原文 2013-10-15 09:15:48 4 1 python/ pdf/ document

Is this possible to extract the header and/or footer from a PDF document? 这可以从PDF文档中提取页眉和/或页脚吗？

As I tried a few options (including PDFMiner, the Ruby gem pdf-extract, study the PDF format specs), I'm starting to suspect that the header/footer information is not available whatsoever. 当我尝试一些选项（包括PDFMiner，Ruby gem pdf-extract，研究PDF格式规范）时，我开始怀疑页眉/页脚信息无法使用。
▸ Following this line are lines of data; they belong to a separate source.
(* ===== verification/LinkedQueue.v ===== *)
(** * ConcurrentLinkedQueue: the lock-free FIFO queue

    include/mola/queue.hpp.  The queue is the global run queue of the work-stealing
    scheduler.  Any number of threads run enqueue, dequeue and first; each step is
    one access to shared memory, and the state of a thread is the point of its
    loop it has reached with the values it has loaded.  Nodes are never freed, so
    that an address stands for one node for ever. *)
From stdpp Require Import base list gmap numbers relations.
From S2P Require Import Prelude.

(** class Node *)
Record qnode := MkQnode { m_item : Z; m_next : Z }.

(** The shared memory, and the history of the run: the items in the order in which
    they were linked, how many were claimed by a move of the head, the claimed
    items that dequeue has returned, each with its number, and for each dequeue
    that returned nullptr whether every linked item was claimed when it read the
    next pointer of the head. *)
Record queue := MkQueue {
  heap : gmap Z qnode;
  m_head : Z;
  m_tail : Z;
  next_free : Z;
  linked : list Z;
  claimed : nat;
  returned : list (nat * Z);
  saw_empty : list bool
}.

Inductive pc :=
| Idle
(* enqueue: [n] is the new node, [t] and [s] the loaded tail and its next *)
| ETail (n : Z) | ENext (n t : Z) | ECheck (n t s : Z) | ECas (n t : Z)
| EAdvance (n t : Z) | EHelp (n t s : Z)
(* dequeue: [h], [t] and [f] are the loaded head, tail and next of the head *)
| DHead | DTail (h : Z) | DNext (h t : Z) | DCheck (h t f : Z) (e : bool) | DHelp (t f : Z)
| DCas (h f : Z) | DItem (k : nat) (f : Z) | DClear (k : nat) (f item : Z)
(* first *)
| FHead | FTail (h : Z) | FNext (h t : Z) | FCheck (h t f : Z) | FHelp (t f : Z)
| FItem (h f : Z) | FCas (h f : Z).

#[global] Instance pc_eq_dec : EqDecision pc.
Proof. solve_decision. Defined.

Definition set_node (a : Z) (nd : qnode) (q : queue) : queue :=
  MkQueue (<[a := nd]> (heap q)) (m_head q) (m_tail q) (next_free q) (linked q) (claimed q)
    (returned q) (saw_empty q).
Definition cas_tail (o n : Z) (q : queue) : queue :=
  if m_tail q =? o then
    MkQueue (heap q) (m_head q) n (next_free q) (linked q) (claimed q) (returned q) (saw_empty q)
  else q.
Definition link (v : Z) (q : queue) : queue :=
  MkQueue (heap q) (m_head q) (m_tail q) (next_free q) (linked q ++ [v]) (claimed q)
    (returned q) (saw_empty q).
Definition claim (f : Z) (q : queue) : queue :=
  MkQueue (heap q) f (m_tail q) (next_free q) (linked q) (S (claimed q)) (returned q) (saw_empty q).
Definition give (k : nat) (v : Z) (q : queue) : queue :=
  MkQueue (heap q) (m_head q) (m_tail q) (next_free q) (linked q) (claimed q)
    (returned q ++ [(k, v)]) (saw_empty q).
Definition give_null (e : bool) (q : queue) : queue :=
  MkQueue (heap q) (m_head q) (m_tail q) (next_free q) (linked q) (claimed q) (returned q)
    (saw_empty q ++ [e]).

(** new Node(item) *)
Definition alloc (item : Z) (q : queue) : Z * queue :=
  (next_free q,
   MkQueue (<[next_free q := MkQnode item 0]> (heap q)) (m_head q) (m_tail q) (next_free q + 1)
     (linked q) (claimed q) (returned q) (saw_empty q)).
(I would like to do this from Python, if possible, but any other alternative is viable.) （如果可能的话，我想从Python中做到这一点，但任何其他替代方案都是可行的。）

1 个解决方案

Page headers and footers are not (at least not necessarily) located in some content part separate from the rest of the page content. 页眉和页脚不是（至少不一定）位于与页面内容的其余部分分开的某个内容部分中。 Thus, in general there is no way to reliably extract headers and footers from PDFs . 因此，通常无法从PDF中可靠地提取页眉和页脚 。

It is possible, though, to try and use heuristics which look at the whole PDF contents and try to guess what parts are headers and/or footers. 但是，可以尝试使用启发式查看整个PDF内容并尝试猜测哪些部分是页眉和/或页脚。

If the PDFs you want to analyze are fairly homogeneous, eg all produced by the same publisher and looking alike, this might be feasible. 如果您要分析的PDF是相当同质的，例如所有由同一出版商制作并且看起来相似，则这可能是可行的。 The more divers your source PDFs are, though, the more complex your heuristics likely will become and the less accurate the results will be. 但是，源PDF文件越多，您的启发式方法可能会越复杂，结果就越不准确。